§ Directions:
Determine the number of lines below that contain the string "Definition", and state only that number.

§ Input:
(* ===== verification/ImageCache.v ===== *)
(** * The image mount cache (src/sm_image_cache.c)

    The registry of image sources, their mount points and the kernel devices
    attached for them.  Every public function takes [g_image_cache_mutex] for
    its whole body, so each is one atomic step on [image_cache]; interleavings
    of threads are sequences of those steps.

    NULL pointer arguments are not modelled (the guards that reject them have
    no counterpart); a C [int] result of [-1] with [errno] is [Err].  The
    parameter [dev_stat] is [stat] on a device node: [None] when it fails. *)
From S2P Require Import Prelude CString.
From stdpp Require Import pretty.
Open Scope Z_scope.

Definition MAX_IMAGE_MOUNTS : nat := 2048.
Definition MAX_IMAGE_CHAIN_DEPTH : nat := 8.

Inductive attach_backend_t := ATTACH_BACKEND_NONE | ATTACH_BACKEND_LVD | ATTACH_BACKEND_MD.

Inductive attached_device_state_t :=
  | ATTACHED_DEVICE_RELEASED
  | ATTACHED_DEVICE_ATTACHING
  | ATTACHED_DEVICE_MOUNTED
  | ATTACHED_DEVICE_DETACH_REQUESTED.

#[export] Instance attach_backend_eq_dec : EqDecision attach_backend_t.
Proof. solve_decision. Defined.
#[export] Instance attached_device_state_eq_dec : EqDecision attached_device_state_t.
Proof. solve_decision. Defined.

Record detach_state_t := DetachState {
  requested : bool;
  node_identity_valid : bool;
  node_device : Z;
  node_inode : Z;
  node_rdev : Z;
}.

§ Output for this task:
2